1. XML for Business Intelligence

Much sooner than later, every company will have to do business the XML way, or it won’t do business at all.
Robert H. Hertz, E. Mary Keegan, and David M. H. Phillips, The Value Reporting Revolution

XML (an acronym for “eXtensible Markup Language”) is not a programming language, and, despite its name, it is not just a language for “marking up” documents. XML is a way of expressing the meaning of information – XML provides us with an unambiguous way of expressing the semantics of data that we can communicate to another person or machine.

It is the ability of XML to communicate meaning to a computer, however, that makes it a revolution whose time is inevitable. Human readers have the ability to derive meaning for data from the position or format of a report.
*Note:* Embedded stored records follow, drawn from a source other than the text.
(** ** The further properties on concrete machines

    A second machine: [yes] never ends, [false] exits with 1, [crash] dies of
    signal 11 and dumps core, nothing else is installed, not even [ps]. *)

Definition other_exec (argv : list string) : exec_outcome :=
  match argv with
  | "yes" :: _ => ExecRuns [[Txt "y"]] Forever
  | "false" :: _ => ExecRuns [] (Exited 1)
  | "crash" :: _ => ExecRuns [] (Killed 11 true)
  | _ => ExecFails (OSError "Permission denied")
  end.

Definition other : machine :=
  mkMachine "Linux" next_pid (fun _ => O) other_exec
    (inl (FileNotFoundError "ps")) 1 (fun k => Nat.eqb k 0) (fun _ => None).

(** An interpreter that was handed a child which never terminates. *)
Definition boot_with_daemon : world :=
  mkWorld 100 [mkChild 60 (mkBehaviour None [] Forever)] [] [].

Lemma task1_nonpositive_count_demo :
  task1_create_children demo (-3) boot_with_child =
    (Ret tt, mkWorld 100 [mkChild 50 (mkBehaviour None [] (Exited 0))]
               [task1_header 100 (-3); task1_done] []).
Proof. apply (task1_nonpositive_count demo (-3) boot_with_child). lia. Defined.

Lemma task5_negative_count_demo :
  exists spawn reaped : list child,
    fst (task5_priority demo (-1) 10 boot) = Ret tt /\
    Z.of_nat (List.length spawn) = 4 /\
    map (fun c => b_nice (c_run c)) spawn = [Some 0; Some 5; Some 10; Some 15] /\
    Permutation reaped spawn.
Proof.
  destruct (task5_negative_count demo (-1) 10 boot)
    as (spawn & reaped & Hrun & Hlen & Hnice & HP); [lia | reflexivity |].
  exists spawn, reaped. rewrite Hrun. auto.
Defined.

Lemma task5_reaps_prior_children_demo :
  exists spawn reaped : list child,
    fst (task5_priority demo 2 10 boot_with_child) = Ret tt /\
    Permutation (map c_pid reaped) (50 :: map c_pid spawn) /\
    List.length reaped = 3%nat.
Proof.
  destruct (task5_reaps_prior_children demo 2 10 boot_with_child)
    as (spawn & reaped & out & Hrun & HP & Hlen); [repeat constructor|].
  exists spawn, reaped. rewrite Hrun. auto.
Defined.

Lemma task2_never_ending_program_demo :
  fst (task2_exec_children other 1 "yes" true boot) = Blocked.
Proof.
  destruct (task2_never_ending_program other 1 "yes" "yes" [] [[Txt "y"]] true boot)
    as (w' & Hrun & _); [lia | reflexivity | reflexivity |].
  rewrite Hrun. reflexivity.
Defined.

Lemma task5_blocks_on_prior_child_demo :
  fst (task5_priority demo 3 10 boot_with_daemon) = Blocked.
Proof.
  destruct (task5_blocks_on_prior_child demo 3 10 boot_with_daemon) as (w' & Hrun & _).
  - apply Exists_cons_hd. reflexivity.
  - rewrite Hrun. reflexivity.
Defined.

Lemma task2_blank_command_demo :
  exists spawn reaped : list child,
    fst (task2_exec_children demo 2 "  " true boot) = Ret tt /\
    Z.of_nat (List.length spawn) = 2 /\
    Permutation reaped spawn /\
    Forall (fun c => snd (waited c) = 256) reaped.
Proof.
  destruct (task2_blank_command demo 2 "  " true boot)
    as (spawn & reaped & Hrun & Hruns & HP & Hst); [reflexivity | reflexivity |].
  exists spawn, reaped. rewrite Hrun. repeat split; auto.
  apply Forall2_length in Hruns. now rewrite <- Hruns.
Defined.

Lemma task2_exec_hands_over_demo :
  (exists spawn reaped : list child,
      fst (task2_exec_children demo 2 "ls -l" true boot) = Ret tt /\
      Forall2 (fun i c => c_run c =
                          mkBehaviour None
                            [child2_hello ["ls"; "-l"] i (c_pid c) 100; [Txt "total 0"]]
                            (Exited 0))
              (range 2) spawn /\
      Forall (fun c => snd (waited c) = 0) reaped) /\
  (exists spawn reaped : list child,
      fst (task2_exec_children other 2 "crash" true boot) = Ret tt /\
      Permutation reaped spawn /\
      Forall (fun c => snd (waited c) = 139) reaped).
Proof.
  split.
  - destruct (task2_exec_hands_over demo 2 "ls -l" "ls" ["-l"] [[Txt "total 0"]] (Exited 0) boot)
      as (spawn & reaped & Hret & _ & Hruns & _ & Hst);
      [reflexivity | reflexivity | discriminate | reflexivity |].
    exists spawn, reaped. auto.
  - destruct (task2_exec_hands_over other 2 "crash" "crash" [] [] (Killed 11 true) boot)
      as (spawn & reaped & Hret & _ & _ & HP & Hst);
      [reflexivity | reflexivity | discriminate | reflexivity |].
    exists spawn, reaped. auto.
Defined.


Lemma task2_refused_command_demo :
  main demo (mkArgs "2" 3 "ls 'x" None 10) boot = (Raise (ValueError "No closing quotation"), boot).
Proof.
  apply (task2_refused_command demo (mkArgs "2" 3 "ls 'x" None 10)
           (ValueError "No closing quotation") boot); reflexivity.
Defined.

Lemma task3_zombie_run_demo :
  task3_zombie_demo demo boot =
    (Ret tt,
     mkWorld 100 []
       (zombie_intro 100
          ++ [[Txt "[Parent] Found defunct lines (zombie):"];
              [Txt "1 Z  1000   101   100 python3 <defunct>"];
              [Txt "[Parent] After wait(): "; Tup 101 0];
              [Txt "[Task 3 - zombie] Demo complete."]])
       [EvFork (zombie_child 101); EvPs; EvWait (Some (101, 0))]).
Proof.
  exact (task3_zombie_run demo
           ["F S   UID   PID  PPID CMD"; "1 Z  1000   101   100 python3 <defunct>"]
           boot eq_refl eq_refl).
Defined.

Lemma task3_zombie_without_ps_demo :
  main other (mkArgs "3z" 3 "ls -l" None 10) boot =
    (Raise (FileNotFoundError "ps"),
     mkWorld 100 [zombie_child 101] (zombie_intro 100) [EvFork (zombie_child 101); EvPs]).
Proof.
  exact (proj1 (task3_zombie_without_ps other (mkArgs "3z" 3 "ls -l" None 10)
                  (FileNotFoundError "ps") boot eq_refl eq_refl eq_refl)).
Defined.

Lemma task3_orphan_run_demo :
  exit_status (fst (main demo (mkArgs "3o" 3 "ls -l" None 10) boot)) = Some 0 /\
  w_table (snd (main demo (mkArgs "3o" 3 "ls -l" None 10) boot)) =
    [mkChild 101 (orphan demo 10 101 100)].
Proof.
  destruct (task3_orphan_run demo (mkArgs "3o" 3 "ls -l" None 10) boot eq_refl eq_refl)
    as (Hmain & Hst & _).
  split; [exact Hst|]. rewrite Hmain. reflexivity.
Defined.

(** ** The filter of the zombie scan *)

Lemma substring_drop_first (k : nat) (L : string) :
  substring k 9 L = "<defunct>" -> substring (S k) 7 L = "defunct".
Proof.
  revert L. induction k as [|k IH]; intros L H.
  - do 9 (destruct L as [|? L]; [discriminate|]; cbn [substring] in H;
          injection H as ? H; subst).
    reflexivity.
  - destruct L as [|c L]; [discriminate|]. cbn [substring] in *. now apply IH.
Qed.

Lemma contains_defunct (L : string) :
  contains "<defunct>" L = true -> contains "defunct" L = true.
Proof.
  unfold contains. destruct (index 0 "<defunct>" L) as [k|] eqn:Hk; [|discriminate].
  intros _. apply index_correct1 in Hk. apply substring_drop_first in Hk.
  destruct (index 0 "defunct" L) eqn:Hd; [reflexivity|]. exfalso.
  apply (index_correct3 0 (S k) "defunct" L Hd); [discriminate | apply Nat.le_0_l | exact Hk].
Qed.

(** X16.  The second test of the scan, ["<defunct>" in L], never adds a line:
    the lines the zombie demo keeps are exactly those that contain
    "defunct". *)
Theorem zombie_scan_keeps_defunct (out : list string) :
  filter (fun L => contains "defunct" L || contains "<defunct>" L) out
  = filter (contains "defunct") out.
Proof.
  apply filter_ext. intros L.
  destruct (contains "defunct" L) eqn:E; [reflexivity|].
  destruct (contains "<defunct>" L) eqn:E'; [|reflexivity].
  apply contains_defunct in E'. congruence.
Qed.
Lemma last_from_filter_split (P : ptr -> Prop) `{!forall x, Decision (P x)} c l :
  exists pre post,
    c :: l = pre ++ last_from c (filter P l) :: post /\
    filter P post = [] /\
    (pre = [] \/ P (last_from c (filter P l))).
Proof.
  revert c. induction l as [|p l IH]; intros c.
  - exists [], []. simpl. auto.
  - destruct (decide (P p)) as [Hp|Hp].
    + rewrite filter_cons_True by auto. simpl.
      destruct (IH p) as (pre & post & E & Hpost & Hor).
      exists (c :: pre), post. simpl.
      split; [f_equal; exact E|]. split; [exact Hpost|].
      right. destruct Hor as [->|Hr]; [|exact Hr].
      simpl in E. injection E as E1 E2. rewrite <- E1. exact Hp.
    + rewrite filter_cons_False by auto.
      destruct (IH c) as (pre & post & E & Hpost & Hor).
      destruct pre as [|c' pre].
      * simpl in E. injection E as E1 E2.
        exists [], (p :: l). simpl. split; [f_equal; exact E1|].
        split; [|auto]. rewrite filter_cons_False by auto.
        rewrite E2. exact Hpost.
      * simpl in E. injection E as E1 E2.
        exists (c :: p :: pre), post. simpl.
        split; [do 2 f_equal; exact E2|].
        split; [exact Hpost|]. right. destruct Hor as [|Hr]; [discriminate | exact Hr].
Qed.

Lemma filter_nil_impl (P Q : ptr -> Prop)
    `{!forall x, Decision (P x)} `{!forall x, Decision (Q x)} (l : list ptr) :
  (forall x, Q x -> P x) -> filter P l = [] -> filter Q l = [].
Proof.
  intros HPQ. induction l as [|x l IH]; [auto|].
  destruct (decide (P x)).
  - rewrite (filter_cons_True P) by auto. discriminate.
  - rewrite (filter_cons_False P) by auto. intros Hnil.
    rewrite filter_cons_False by auto. auto.
Qed.

Lemma deref_obs m p L :
  L < hgt m p ->
  exists n, deref m p = Ok n /\ Height n = hgt m p /\ Key n = keyof m p.
Proof.
  intros H. destruct (hgt_lookup _ _ _ H) as (n & Hn & Hh).
  exists n. unfold deref, keyof. rewrite Hn. auto.
Qed.

(** ** The representation invariant *)

Definition key_lt (m : store) (p q : ptr) : Prop :=
  compare_ (keyof m p) (keyof m q) = true.

(** [wf m l0]: [l0] lists the live nodes in level-0 order.  Keys increase
    strictly along [l0]; at every level [L] the chain hanging from the
    header consists of the nodes of [l0] that are taller than [L]. *)
Record wf (m : store) (l0 : list ptr) : Prop := {
  wf_header : hgt m header_ = MaxHeight;
  wf_nodes : Forall (fun p => p <> header_ /\ 0 < hgt m p <= MaxHeight) l0;
  wf_sorted : StronglySorted (key_lt m) l0;
  wf_chain : forall L, L < MaxHeight ->
      chain m L (link m header_ L) (filter (fun p => L < hgt m p) l0);
  wf_bound : length l0 < length m
}.

Definition Inv (s : SkipList) (l0 : list ptr) : Prop :=
  wf (nodes_ s) l0 /\ size_ s = wrap_size_t (Z.of_nat (length l0)).

(** The live nodes split around a key: strictly below, equivalent, strictly
    above. *)
Record Split (m : store) (key : K) (l0 lo mid hi : list ptr) : Prop := {
  split_eq : l0 = lo ++ mid ++ hi;
  split_lo : Forall (fun p => compare_ key (keyof m p) = false /\
                              compare_ (keyof m p) key = true) lo;
  split_mid : Forall (fun p => equiv_key key (keyof m p) = true) mid;
  split_hi : Forall (fun p => compare_ key (keyof m p) = true) hi;
  split_one : length mid <= 1
}.

Lemma sorted_split (swo : StrictWeakOrder) m key l0 :
  StronglySorted (key_lt m) l0 -> exists lo mid hi, Split m key l0 lo mid hi.
Proof.
  induction 1 as [|p l Hs IH Hall].
  - exists [], [], []. constructor; simpl; auto.
  - destruct (compare_ (keyof m p) key) eqn:Hpk.
    + destruct IH as (lo & mid & hi & [E Hlo Hmid Hhi Hone]).
      exists (p :: lo), mid, hi. constructor; auto.
      * simpl. congruence.
      * constructor; auto. split; auto. apply compare_asym; auto.
    + destruct (compare_ key (keyof m p)) eqn:Hkp.
      * exists [], [], (p :: l). constructor; simpl; auto.
        constructor; auto.
        rewrite Forall_forall in Hall |- *. intros q Hq.
        apply (swo_trans swo key (keyof m p)); [auto | apply Hall; auto].
      * exists [], [p], l. constructor; simpl; auto.
        -- constructor; auto. apply equiv_key_spec; auto.
        -- rewrite Forall_forall in Hall |- *. intros q Hq.
           apply (compare_equiv_l swo key (keyof m p));
             [apply equiv_key_spec; auto | apply Hall; auto].
Qed.

(** ** The three scans along one level *)

Lemma Insert_scan_spec m i key a b :
  forall cur fuel,
    i < hgt m cur ->
    chain m i (link m cur i) (a ++ b) ->
    Forall (fun p => compare_ key (keyof m p) = false) a ->
    match b with [] => True | p :: _ => compare_ key (keyof m p) = true end ->
    length a < fuel ->
    Insert_scan fuel m cur i key = Ok (last_from cur a).
Proof.
  induction a as [|p a IH]; intros cur fuel Hc Hch Ha Hb Hf;
    (destruct fuel as [|fuel]; [simpl in Hf; lia|]); simpl;
    rewrite NextAt_ok by auto; simpl.
  - simpl in Hch. destruct b as [|q b].
    + apply chain_nil_inv in Hch. rewrite Hch. reflexivity.
    + pose proof (chain_first _ _ _ _ _ Hch) as E. rewrite E.
      apply (chain_app_inv _ _ _ []) in Hch. destruct Hch as [Hq _].
      destruct (deref_obs _ _ _ Hq) as (n & -> & _ & Hk). simpl.
      rewrite Hk, Hb. reflexivity.
  - simpl in Hch. pose proof (chain_first _ _ _ _ _ Hch) as E. rewrite E.
    apply (chain_app_inv _ _ _ []) in Hch. destruct Hch as [Hp Hch].
    destruct (deref_obs _ _ _ Hp) as (n & -> & _ & Hk). simpl.
    inversion Ha as [|? ? Hpa Ha']; subst. rewrite Hk, Hpa.
    apply IH; auto. simpl in Hf. lia.
Qed.

Lemma Contains_scan_spec m i key a b :
  forall cur fuel,
    i < hgt m cur ->
    chain m i (link m cur i) (a ++ b) ->
    Forall (fun p => compare_ key (keyof m p) = false /\
                     compare_ (keyof m p) key = true) a ->
    match b with [] => True | p :: _ => compare_ (keyof m p) key = false end ->
    length a < fuel ->
    Contains_scan fuel m cur i key =
      Ok (match b with [] => false | p :: _ => equiv_key key (keyof m p) end,
          last_from cur a).
Proof.
  induction a as [|p a IH]; intros cur fuel Hc Hch Ha Hb Hf;
    (destruct fuel as [|fuel]; [simpl in Hf; lia|]); simpl;
    rewrite NextAt_ok by auto; simpl.
  - simpl in Hch. destruct b as [|q b].
    + apply chain_nil_inv in Hch. rewrite Hch. reflexivity.
    + pose proof (chain_first _ _ _ _ _ Hch) as E. rewrite E.
      apply (chain_app_inv _ _ _ []) in Hch. destruct Hch as [Hq _].
      destruct (deref_obs _ _ _ Hq) as (n & -> & _ & Hk). simpl.
      rewrite Hk. unfold equiv_key. rewrite Hb.
      destruct (compare_ key (keyof m q)); reflexivity.
  - simpl in Hch. pose proof (chain_first _ _ _ _ _ Hch) as E. rewrite E.
    apply (chain_app_inv _ _ _ []) in Hch. destruct Hch as [Hp Hch].
    destruct (deref_obs _ _ _ Hp) as (n & -> & _ & Hk). simpl.
    inversion Ha as [|? ? [Hpa Hpb] Ha']; subst. rewrite Hk, Hpa, Hpb. simpl.
    apply IH; auto. simpl in Hf. lia.
Qed.

Lemma Erase_scan_spec m i key te a b :
  forall cur fuel,
    i < hgt m cur ->
    chain m i (link m cur i) (a ++ b) ->
    Forall (fun p => compare_ key (keyof m p) = false /\
                     compare_ (keyof m p) key = true) a ->
    match b with [] => True | p :: _ => compare_ (keyof m p) key = false end ->
    length a < fuel ->
    Erase_scan fuel m cur te i key =
      Ok (last_from cur a,
          match b with
          | [] => te
          | p :: _ => if equiv_key key (keyof m p) then Some p else te
          end).
Proof.
  induction a as [|p a IH]; intros cur fuel Hc Hch Ha Hb Hf;
    (destruct fuel as [|fuel]; [simpl in Hf; lia|]); simpl;
    rewrite NextAt_ok by auto; simpl.
  - simpl in Hch. destruct b as [|q b].
    + apply chain_nil_inv in Hch. rewrite Hch. reflexivity.
    + pose proof (chain_first _ _ _ _ _ Hch) as E. rewrite E.
      apply (chain_app_inv _ _ _ []) in Hch. destruct Hch as [Hq _].
      destruct (deref_obs _ _ _ Hq) as (n & -> & _ & Hk). simpl.
      rewrite Hk. unfold equiv_key. rewrite Hb.
      destruct (compare_ key (keyof m q)); reflexivity.
  - simpl in Hch. pose proof (chain_first _ _ _ _ _ Hch) as E. rewrite E.
    apply (chain_app_inv _ _ _ []) in Hch. destruct Hch as [Hp Hch].
    destruct (deref_obs _ _ _ Hp) as (n & -> & _ & Hk). simpl.
    inversion Ha as [|? ? [Hpa Hpb] Ha']; subst. rewrite Hk, Hpa, Hpb.
    apply IH; auto. simpl in Hf. lia.
Qed.

Lemma filter_nil_Forall (P : ptr -> Prop) `{!forall x, Decision (P x)} (l : list ptr) :
  filter P l = [] <-> Forall (fun x => ~ P x) l.
Proof.
  induction l as [|x l IH]; [split; auto|].
  destruct (decide (P x)).
  - rewrite filter_cons_True by auto. split; [discriminate|].
    inversion 1; subst. tauto.
  - rewrite filter_cons_False by auto. rewrite IH. split; [auto|].
    inversion 1; auto.
Qed.

(** ** Predecessors *)

(** The predecessor of the key at level [i]: the last node taller than [i]
    among the nodes below the key, or the header when there is none. *)
Definition pred (m : store) (lo : list ptr) (i : nat) : ptr :=
  last_from header_ (filter (fun p => i < hgt m p) lo).

(** First node of the stack that is taller than [l]. *)
Definition first_tall (m : store) (l : nat) (st : list ptr) : option ptr :=
  find (fun p => l <? hgt m p) st.

Section Position.
Hypothesis swo : StrictWeakOrder.
Variables (m : store) (key : K) (l0 lo mid hi : list ptr).
Hypothesis Hwf : wf m l0.
Hypothesis Hsp : Split m key l0 lo mid hi.

Lemma lo_nodes : Forall (fun p => p <> header_ /\ 0 < hgt m p <= MaxHeight) lo.
Proof.
  pose proof (wf_nodes _ _ Hwf) as H. rewrite (split_eq _ _ _ _ _ _ Hsp) in H.
  apply Forall_app in H. tauto.
Qed.

Lemma mid_nodes : Forall (fun p => p <> header_ /\ 0 < hgt m p <= MaxHeight) mid.
Proof.
  pose proof (wf_nodes _ _ Hwf) as H. rewrite (split_eq _ _ _ _ _ _ Hsp) in H.
  apply Forall_app in H. destruct H as [_ H]. apply Forall_app in H. tauto.
Qed.

Lemma lo_length : length lo < length m.
Proof.
  pose proof (wf_bound _ _ Hwf) as H. rewrite (split_eq _ _ _ _ _ _ Hsp) in H.
  rewrite length_app in H. lia.
Qed.

Lemma pred_split i :
  exists pre post,
    header_ :: lo = pre ++ pred m lo i :: post /\
    filter (fun p => i < hgt m p) post = [] /\
    (pre = [] \/ i < hgt m (pred m lo i)).
Proof. apply (last_from_filter_split (fun p => i < hgt m p)). Qed.

Lemma pred_in i : pred m lo i ∈ header_ :: lo.
Proof.
  destruct (pred_split i) as (pre & post & E & _). rewrite E.
  apply elem_of_app. right. left.
Qed.
Lemma deleteDeliverable_read_back_witness :
  snd (DeliverableStore.deleteDeliverable
         [Samples.iproject Samples.two_deliverables] "p1" "d1") = None
  /\ DeliverableStore.getItemByPath
       (fst (DeliverableStore.deleteDeliverable
               [Samples.iproject Samples.two_deliverables] "p1" "d1"))
       "p1"
       [DeliverableStore.mkPathItem DeliverableStore.deliverable "d2";
        DeliverableStore.mkPathItem DeliverableStore.subtask "dup"]
     = Some (Samples.item "dup" "Index" []).
Proof.
  exact (deleteDeliverable_read_back
           [Samples.iproject Samples.two_deliverables] "p1" "d1" _
           [DeliverableStore.mkPathItem DeliverableStore.deliverable "d2";
            DeliverableStore.mkPathItem DeliverableStore.subtask "dup"]
           eq_refl).
Defined.

(** X18. [updateDeliverable] with a patch that sets neither [id] nor
    [subTasks]: a one-segment path of the id reads the deliverable with
    the patch spread over it; every other path reads what it read
    before, so no sub-task is patched, whatever its id. *)
Theorem updateDeliverable_read_back :
  forall (db : DeliverableStore.Firestore) (projectId deliverableId : string)
         (project : DeliverableStore.Project)
         (data : DeliverableStore.DeliverablePatch)
         (path : list DeliverableStore.PathItem),
    DeliverableStore.fetchProject db projectId = Some project ->
    DeliverableStore.q_id data = None ->
    DeliverableStore.q_subTasks data = None ->
    snd (DeliverableStore.updateDeliverable db projectId deliverableId data)
    = None
    /\ DeliverableStore.getItemByPath
         (fst (DeliverableStore.updateDeliverable db projectId deliverableId
                 data))
         projectId path
       = match path with
         | [first] =>
             if String.eqb (DeliverableStore.pid first) deliverableId
             then option_map (DeliverableStore.patchDeliverable data)
                    (DeliverableStore.getItemByPath db projectId path)
             else DeliverableStore.getItemByPath db projectId path
         | _ => DeliverableStore.getItemByPath db projectId path
         end.
Proof.
  intros db projectId deliverableId project data path Hf Hid Hst.
  unfold DeliverableStore.updateDeliverable. rewrite Hf. cbn [fst snd].
  split; [reflexivity|].
  rewrite (getItemByPath_updateProject db projectId project _ _ Hf).
  unfold DeliverableStore.getItemByPath. rewrite Hf.
  rewrite !getItemByPath_in_resolve.
  destruct path as [|first rest]; [reflexivity|].
  cbn [DeliverableStore.with_deliverables DeliverableStore.deliverables map
       ItemTree.resolve].
  assert (Hstep : forall x,
             DeliverableStore.id
               (if String.eqb (DeliverableStore.id x) deliverableId
                then DeliverableStore.patchDeliverable data x else x)
             = DeliverableStore.id x).
  { intros x. destruct (String.eqb (DeliverableStore.id x) deliverableId);
      [|reflexivity].
    unfold DeliverableStore.patchDeliverable. cbn [DeliverableStore.id].
    rewrite Hid. reflexivity. }
  rewrite (item_find_map _ (DeliverableStore.pid first)
             (DeliverableStore.deliverables project) Hstep).
  destruct (find _ (DeliverableStore.deliverables project)) as [m|] eqn:Hm;
    cbn [option_map].
  2: { destruct rest;
       destruct (DeliverableStore.is_deliverable _);
       try destruct (String.eqb _ deliverableId); reflexivity. }
  rewrite (item_find_id _ _ _ Hm).
  destruct rest as [|r rs].
  - destruct (String.eqb (DeliverableStore.pid first) deliverableId);
      destruct (DeliverableStore.is_deliverable _); reflexivity.
  - assert (Hsub : DeliverableStore.subTasks
                     (if String.eqb (DeliverableStore.pid first) deliverableId
                      then DeliverableStore.patchDeliverable data m else m)
                   = DeliverableStore.subTasks m).
    { destruct (String.eqb (DeliverableStore.pid first) deliverableId);
        [|reflexivity].
      unfold DeliverableStore.patchDeliverable.
      cbn [DeliverableStore.subTasks]. rewrite Hst. reflexivity. }
    rewrite Hsub. reflexivity.
Qed.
Columns represent categories, rows allow the data to be linked to a person or object, and positions within sentences provide us with textual context for the data. However, machines have a great difficulty in determining visual patterns and require a “markup” language to give data categories, textual context, and the other dimensions of meaning.

XML simply provides us with the ability to attach meaningful tags to pieces of information, allowing a machine that reads that information to detect the critical information. A machine that is programmed to read income summaries from financial statements, get simply scan the document for the “income” tag and read the numbers inside the tag, allowing the machine to find thousands of corporate incomes within minutes.

The intent of this blog is to introduce the reader to the powers of XML in the world of financial information and business intelligence. This is the first post for this blog. In the following blogs we will continue to show how the hierarchical structure of XML allows a document to report orders of magnitude more information than was possible before its inception. See Banking the Past, page 180.